Thursday, December 10, 2015


     I think one of the most magical parts of the holidays growing up were the surprises. That first second when, as a little kid, you ran down the stairway to see what Santa had left under the tree—that was a moment we instantly recognized as one we wanted to experience over and over. It was that moment that inspired all of us as parents to give to our own children—the thrill of the surprise. The build up of “naughty or nice,” “where is the Elf?” or whatever “conditions” have been put in place to make the child feel deserving of gifts—those were all part of the deal. 

     As I traipsed around the mall yesterday looking for “surprises” for my family, I am wondering if, when they see my gift to them under the tree, will they relive those heart-racing seconds of their youth. Will my teen-age grandsons’ faces light up when they open their UNC sweatshirts? Will my little grand-daughters in Arizona squeal when they open their “Shopkins” or their skinny jeans? I hope so. I still get excited when I see a gift under the tree for me—a gift I had not put on a “wish list,” or registered for on Amazon. When asked for a “list” of what I want, I always list several items so I will be surprised. Taking the surprise out of Christmas seems wrong somehow.

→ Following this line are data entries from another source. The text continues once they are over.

(** * core-js-101, objects tasks: the CSS selector builder and the object helpers

    A shallow embedding of [src/06-objects-tasks.js].

    - [CSSSelector] instances are mutable JavaScript objects that are handed
      around by reference (every part method returns [this], [combine] reads
      two other selectors).  They live in an explicit store, the methods are
      computations in a store-and-exception monad, and a reference is an
      index into the store.
    - [Rectangle], [getJSON] and [fromJSON] are embedded over a small model
      of ordinary JavaScript objects: own properties in insertion order, a
      prototype link, data and accessor properties. *)

From stdpp Require Import base option list strings pretty sorting.
From Stdlib Require Import ZArith Lia Ascii.

Local Open Scope Z_scope.

#[local] Set Warnings "-register-all".

(** ** Exceptions and the store monad *)

(** [throw new Error(msg)] is the only exception the builder raises; its two
    failures are told apart by their message.  [TypeError] is what the
    runtime raises when an assignment to a property is refused. *)
Inductive exn : Type :=
| Error (message : string)
| TypeError
| SyntaxError.

#[global] Instance exn_eq_dec : EqDecision exn.
Proof. solve_decision. Defined.

Inductive outcome (A : Type) : Type :=
| Return (a : A)
| Throw (e : exn).
Arguments Return {A} a.
Arguments Throw {A} e.

(** The tags pushed on [this.structure]: the string literals ['element'],
    ['id'], ['class'], ['attr'], ['pseudoClass'], ['pseudoElement'], which
    are also the keys of [this.order]. *)
Inductive Kind : Type :=
| KElement | KId | KClass | KAttr | KPseudoClass | KPseudoElement.

#[global] Instance Kind_eq_dec : EqDecision Kind.
Proof. solve_decision. Defined.

Definition tag (k : Kind) : string :=
  match k with
  | KElement => "element"
  | KId => "id"
  | KClass => "class"
  | KAttr => "attr"
  | KPseudoClass => "pseudoClass"
  | KPseudoElement => "pseudoElement"
  end.

(** The mutable fields of a [CSSSelector] instance.  The two other fields,
    [order] and [uniqs], are set by the constructor and assigned nowhere
    else; they are the constants [CSSSelector.order] and
    [CSSSelector.uniqs] below. *)
Record Selector : Type := mkSelector {
  css : string;
  structure : list Kind
}.

#[global] Instance Selector_eq_dec : EqDecision Selector.
Proof. solve_decision. Defined.

(** A reference to an instance is its index in the store.  Instances are
    never freed, and [new] allocates at the end. *)
Abbreviation loc := nat (only parsing).
Abbreviation heap := (list Selector) (only parsing).

(** A computation runs on a store and ends with a store and either a value
    or a raised exception; the store survives a raise, as it does in
    JavaScript.  [None] is reserved for a reference that points at no
    instance, which no program can build. *)
Definition M (A : Type) : Type := heap → option (heap * outcome A).

#[global] Instance M_ret : MRet M := λ A a h, Some (h, Return a).

#[global] Instance M_bind : MBind M := λ A B f m h,
  match m h with
  | Some (h', Return a) => f a h'
  | Some (h', Throw e) => Some (h', Throw e)
  | None => None
  end.

Definition throw {A : Type} (e : exn) : M A := λ h, Some (h, Throw e).

(** [this.field] *)
Definition read {A : Type} (this : loc) (field : Selector → A) : M A :=
  λ h, match h !! this with
       | Some b => Some (h, Return (field b))
       | None => None
       end.

(** [this.field = ...] *)
Definition write (this : loc) (upd : Selector → Selector) : M unit :=
  λ h, match h !! this with
       | Some b => Some (<[this := upd b]> h, Return tt)
       | None => None
       end.
(** Drawing a card costs a request of its own: the score shown on every
    card comes from a full call of the explanation generator whose text is
    thrown away.  With credentials a card sends one request, and an open
    card drawn to its end a second one for the text it shows; without
    credentials nothing is sent. *)
Theorem render_scheme_card_requests (cfg : config)
    (net : request -> post_result) (ss : session) (s : scheme) (clicked : click) :
  List.length (snd (render_scheme_card cfg net ss s clicked))
  = if configured cfg then
      match clicked with
      | NoClick => if mem (id s) (expanded_schemes ss) then 2%nat else 1%nat
      | _ => 1%nat
      end
    else 0%nat.
Proof.
  unfold render_scheme_card.
  set (p := match last_user_profile ss with
            | Some p => p
            | None => "General user"
            end).
  pose proof (generate_sent cfg net s p) as Hsent.
  destruct (generate_returns cfg net s p) as [text [sent Hg]].
  rewrite Hg in *. simpl in Hsent.
  assert (Hlen : List.length sent = if configured cfg then 1%nat else 0%nat)
    by (rewrite Hsent; now destruct (configured cfg)).
  destruct clicked.
  - destruct (mem (id s) (expanded_schemes ss)); simpl.
    + rewrite length_app, Hlen. now destruct (configured cfg).
    + rewrite Hlen. now destruct (configured cfg).
  - destruct (mem (id s) (expanded_schemes ss)) eqn:Hm.
    + destruct (list_remove_present _ _ Hm) as [l ->]. simpl. exact Hlen.
    + simpl. exact Hlen.
  - destruct (mem (id s) (bookmarked_schemes ss)) eqn:Hm.
    + destruct (list_remove_present _ _ Hm) as [l ->]. simpl. exact Hlen.
    + simpl. exact Hlen.
Qed.

Lemma default_profile_score (s : scheme) :
  calculate_match_score s "General user" = 50.
Proof.
  unfold calculate_match_score, matches, profile_text, sum_ones, keywords.
  simpl. rewrite !andb_false_r. reflexivity.
Qed.

(** A card drawn before any profile is stored in the session is scored
    against the text "General user", which shares no keyword with any
    scheme: it shows 50, whatever the scheme. *)
Theorem card_without_profile_shows_50 (cfg : config)
    (net : request -> post_result) (ss : session) (s : scheme) :
  last_user_profile ss = None ->
  exists explanation,
    fst (render_scheme_card cfg net ss s NoClick) = Rendered 50 explanation.
Proof.
  intros Hp. unfold render_scheme_card. rewrite Hp.
  destruct (generate_returns cfg net s "General user") as [text [sent ->]].
  rewrite default_profile_score.
  destruct (mem (id s) (expanded_schemes ss)); eexists; reflexivity.
Qed.

Lemma card_without_profile_shows_50_witness :
  last_user_profile (mkSession [] [] None None) = None /\
  exists explanation,
    fst (render_scheme_card credentials redirecting_service
           (mkSession [] [] None None) kisan NoClick) = Rendered 50 explanation.
Proof.
  assert (H : last_user_profile (mkSession [] [] None None) = None)
    by reflexivity.
  split; [exact H|].
  exact (card_without_profile_shows_50 credentials redirecting_service
           (mkSession [] [] None None) kisan H).
Defined.

(** ** Bookmarked schemes *)

(** The list that [render_bookmarked_schemes] builds is the catalog with
    the schemes whose id is not bookmarked left out: it keeps the catalog's
    order, holds a catalog scheme exactly when its id is bookmarked, and
    is the same for two lists of bookmarks with the same members, whatever
    their order and repetitions.  (What Streamlit then draws from the list
    is not part of the model.) *)
Theorem bookmarked_cards_by_catalog (SCHEMES : list scheme) (ss ss' : session) :
  (forall x, In x (bookmarked_schemes ss) <-> In x (bookmarked_schemes ss')) ->
  bookmarked_cards SCHEMES ss
  = filter (fun s => mem (id s) (bookmarked_schemes ss)) SCHEMES /\
  (forall s, In s (bookmarked_cards SCHEMES ss) <->
             In s SCHEMES /\ In (id s) (bookmarked_schemes ss)) /\
  bookmarked_cards SCHEMES ss = bookmarked_cards SCHEMES ss'.
Proof.
  intros Hsame.
  assert (Hfilter : forall t,
            bookmarked_cards SCHEMES t
            = filter (fun s => mem (id s) (bookmarked_schemes t)) SCHEMES).
  { intros t. unfold bookmarked_cards.
    destruct (bookmarked_schemes t); [|reflexivity].
    induction SCHEMES as [|s l IH]; simpl; [reflexivity | exact IH]. }
  split; [apply Hfilter|]. split.
  - intros s. rewrite Hfilter, filter_In, mem_In. reflexivity.
  - rewrite !Hfilter. apply filter_ext. intros s.
    destruct (mem (id s) (bookmarked_schemes ss')) eqn:H'.
    + apply mem_In, Hsame, mem_In. exact H'.
    + apply mem_false. intros Hin. apply Hsame in Hin.
      apply mem_In in Hin. congruence.
Qed.

Lemma bookmarked_cards_by_catalog_witness :
  (forall x, In x (bookmarked_schemes (mkSession ["4"; "1"] [] None None)) <->
             In x (bookmarked_schemes (mkSession ["1"; "4"; "1"] [] None None))) /\
  bookmarked_cards [kisan; household; mahila] (mkSession ["4"; "1"] [] None None)
  = [kisan; mahila] /\
  bookmarked_cards [kisan; household; mahila] (mkSession ["4"; "1"] [] None None)
  = bookmarked_cards [kisan; household; mahila]
      (mkSession ["1"; "4"; "1"] [] None None).
Proof.
  assert (H : forall x,
            In x (bookmarked_schemes (mkSession ["4"; "1"] [] None None)) <->
            In x (bookmarked_schemes (mkSession ["1"; "4"; "1"] [] None None)))
    by (intros x; simpl; tauto).
  split; [exact H|].
  destruct (bookmarked_cards_by_catalog [kisan; household; mahila]
              (mkSession ["4"; "1"] [] None None)
              (mkSession ["1"; "4"; "1"] [] None None) H) as [H1 [_ H3]].
  split; [rewrite H1; reflexivity | exact H3].
Defined.
Variable net : network.
(** [str(e)] *)
Variable str_exn : pyexn -> string.

Definition user_agent : string :=
  "Mozilla/5.0 (Windows NT 10.0; Win64; x64) "
  ++ "AppleWebKit/537.36 (KHTML, like Gecko) "
  ++ "Chrome/120.0.0.0 Safari/537.36".

(** The arguments of the [requests.get] of [scrape_website]. *)
Definition page_request (url : string) (timeout : Z) : request :=
  let headers := [("User-Agent", user_agent)] in
  mkRequest GET url [] (Some headers) None (Some timeout).

Definition scrape_website (url : string) (timeout : Z) : io string :=
  try_except
    (resp <- send net (page_request url timeout) ;;
     _ <- lift (raise_for_status resp) ;;
     ret (text resp))
    is_request_exception
    (fun e =>
       ret ("ERROR: Failed to scrape the website." ++ nl
            ++ "Details: " ++ str_exn e)).

End Fetch.

(** The last statement but one of [clean_body_content]: the lines of
    the text, each stripped, the empty ones dropped, joined again. *)
Definition clean_lines (cleaned : string) : string :=
  join nl (stripped_lines cleaned).

Section Normalizer.

Variable html_parser : Soup.parser.

(** The text of the markup once its script and style elements are out:
    the value of [cleaned] after [soup.get_text(separator="\n")]. *)
Definition text_without_scripts (body_content : string) : string :=
  let soup := html_parser body_content in
  let soup := flat_map (Soup.extract_all ["script"; "style"]) soup in
  Soup.get_text nl soup.

Definition clean_body_content (body_content : string) : string :=
  let cleaned := text_without_scripts body_content in
  clean_lines cleaned.

End Normalizer.

Definition default_max_length : Z := 6000.

Definition split_dom_content (dom_content : string) (max_length : Z)
  : result (list string) :=
  rbind (PyRange.range 0 (len dom_content) max_length)
    (fun starts =>
       Returns (map (fun i => slice dom_content i (i + max_length)) starts)).

End Scrape.

(** ** parse_llm.py *)

Module ParseLlm.
Import Py PyStr.
Local Open Scope io_scope.

(** What step 2 of [parse_with_llm] binds for a provider. *)
Record provider_setup : Type := mkSetup {
  model : string;
  base_url : string;
  headers : list (string * string)
}.

Definition configure (provider api_key : string) : option provider_setup :=
  let content_type := ("Content-Type", "application/json") in
  if String.eqb provider "gemini" then
    let model := "gemini-2.0-flash" in
    Some (mkSetup model
            ("https://generativelanguage.googleapis.com/v1beta/models/"
             ++ model ++ ":generateContent?key=" ++ api_key)
            [content_type])
  else if String.eqb provider "groq" then
    Some (mkSetup "llama3-70b-8192"
            "https://api.groq.com/openai/v1/chat/completions"
            [content_type; ("Authorization", "Bearer " ++ api_key)])
  else if String.eqb provider "openai" then
    Some (mkSetup "gpt-4o-mini"
            "https://api.openai.com/v1/chat/completions"
            [content_type; ("Authorization", "Bearer " ++ api_key)])
  else None.

Definition sentinel : string := "NO_DATA".

Definition indent : string := "        ".

Definition make_prompt (parse_description chunk : string) : string :=
  nl ++ indent ++ "Extract the following information: " ++ parse_description
  ++ nl ++ indent ++ "From this content: " ++ chunk
  ++ nl ++ indent
  ++ nl ++ indent ++ "If the information is NOT found, reply exactly with: "
  ++ chr dquote ++ sentinel ++ chr dquote
  ++ nl ++ indent.

Definition make_payload (provider : string) (setup : provider_setup)
    (prompt : string) : pyval :=
  if String.eqb provider "gemini" then
    PDict [("contents", PList [PDict [("parts", PList [PDict [("text", PStr prompt)]])]])]
  else
    PDict [("model", PStr (model setup));
           ("messages", PList [PDict [("role", PStr "user"); ("content", PStr prompt)]])].

Definition no_candidates : string :=
  "Error: Gemini returned no candidates (Safety filter?)".

(** Step 5: the model's text out of the provider's envelope. *)
Definition response_text (provider : string) (data : pyval) : result pyval :=
  if String.eqb provider "gemini" then
    rbind (str_in "candidates" data) (fun present =>
    rbind (if present
           then rbind (getitem_key data "candidates") (fun c => Returns (truthy c))
           else Returns false) (fun usable =>
    if usable then
      rbind (getitem_key data "candidates") (fun candidates =>
      rbind (getitem_0 candidates) (fun candidate =>
      rbind (getitem_key candidate "content") (fun content =>
      rbind (getitem_key content "parts") (fun parts =>
      rbind (getitem_0 parts) (fun part =>
      getitem_key part "text")))))
    else Returns (PStr no_candidates)))
  else
    rbind (getitem_key data "choices") (fun choices =>
    rbind (getitem_0 choices) (fun choice =>
    rbind (getitem_key choice "message") (fun message =>
    getitem_key message "content"))).

(** [not chunk.strip()] *)
Definition blank (chunk : string) : bool := is_empty (strip chunk).

(** The three ways the reading of a [200] response can raise: the body
    is not JSON, the envelope lacks the path to the text, the text is
    not a container the sentinel can be looked for in. *)
Definition reading_raises (provider : string) (resp : response) (e : pyexn)
  : Prop :=
  json resp = Raises e
  \/ (exists data, json resp = Returns data
                   /\ response_text provider data = Raises e)
  \/ (exists data result_text,
        json resp = Returns data
        /\ response_text provider data = Returns result_text
        /\ str_in sentinel result_text = Raises e).

Section Driver.

Variable net : network.
(** [str(e)] *)
Variable str_exn : pyexn -> string.

Definition chunk_request (provider : string) (setup : provider_setup)
    (parse_description chunk : string) : request :=
  mkRequest POST (base_url setup) []
    (if negb (String.eqb provider "gemini") then Some (headers setup) else None)
    (Some (make_payload provider setup (make_prompt parse_description chunk)))
    None.

Definition error_msg (i : nat) (resp : response) : string :=
  "Error (Chunk " ++ str_of_Z (Z.of_nat i) ++ "): API returned "
  ++ str_of_Z (status_code resp) ++ " - " ++ text resp.

(** The body of the [try] of one chunk: it returns [final_output] as the
    chunk leaves it. *)
Definition try_chunk (provider : string) (setup : provider_setup)
    (parse_description : string) (i : nat) (chunk : string)
    (final_output : list pyval) : io (list pyval) :=
  resp <- send net (chunk_request provider setup parse_description chunk) ;;
  if negb (status_code resp =? 200)%Z then
    ret (final_output ++ [PStr (error_msg i resp)])%list
  else
    data <- lift (json resp) ;;
    result_text <- lift (response_text provider data) ;;
    found <- lift (str_in sentinel result_text) ;;
    if negb found then ret (final_output ++ [result_text])%list
    else ret final_output.

(** One round of the loop of step 3. *)
Definition process_chunk (provider : string) (setup : provider_setup)
    (parse_description : string) (i : nat) (chunk : string)
    (final_output : list pyval) : io (list pyval) :=
  if blank chunk then ret final_output
  else
    try_except
      (try_chunk provider setup parse_description i chunk final_output)
      any_exception
      (fun e => ret (final_output ++ [PStr ("Critical Error: " ++ str_exn e)])%list).

(** The loop over [enumerate(dom_chunks)], from index [i] on. *)
Fixpoint process_chunks (provider : string) (setup : provider_setup)
    (parse_description : string) (i : nat) (dom_chunks : list string)
    (final_output : list pyval) : io (list pyval) :=
  match dom_chunks with
  | [] => ret final_output
  | chunk :: rest =>
      out <- process_chunk provider setup parse_description i chunk final_output ;;
      process_chunks provider setup parse_description (S i) rest out
  end.

Definition empty_content : string :=
  "Error: The text content to parse is empty. Please check your scraping step.".

Definition invalid_provider : string := "Error: Invalid provider selected.".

     In the past year, I have two friends (over 60) whose husbands surprised them with trips. One trip was a long week-end in Florida—nothing glamorous, but a lovely intimate getaway that I am sure made her face light up. The other was a husband who (you won’t believe this, ladies) planned a surprise birthday party on a Caribbean island complete with a dozen of their closest friends. Imagine being whisked away to a sunny beach only to arrive and see all your close friends standing there ready to celebrate your milestone with you. That husband ruined it for many men who are just trying to clean up the dishes occasionally or run to the store when she runs out of Muscle Milk. Needless to say, that husband is pretty cool in my book. Personally, I think there should be a required marriage and family course in high school that teaches young people how to surprise one another by doing something thoughtful and kind. More marriages would be thriving.

     Yesterday, as we began our two-hour trek home from the mall, I received two surprises that absolutely made my day and warmed my heart. One was a recommendation posting from a recent student I tutored. He wrote many kind things about how I helped him pass his course so he could graduate from the university. He praised specific things that I did which helped him—things I take for granted, that made a difference to him. I also received a beautiful note from my piano coach, a brilliant local concert pianist, who praised my hard work and my musical talent—and the big surprise—how she was so happy that we had become friends. The gift of words:  give me those any day. They are the best surprise, the most meaningful and the least expensive. 

     Hmm. Under whose tree can we all place some of these?

Student:  "During our tutoring sessions, she would make sure that I completely understood something before we would move on to the next topic."

Coach: "Thank you for being a part of my life. I am a lucky person to have such a delightful friend."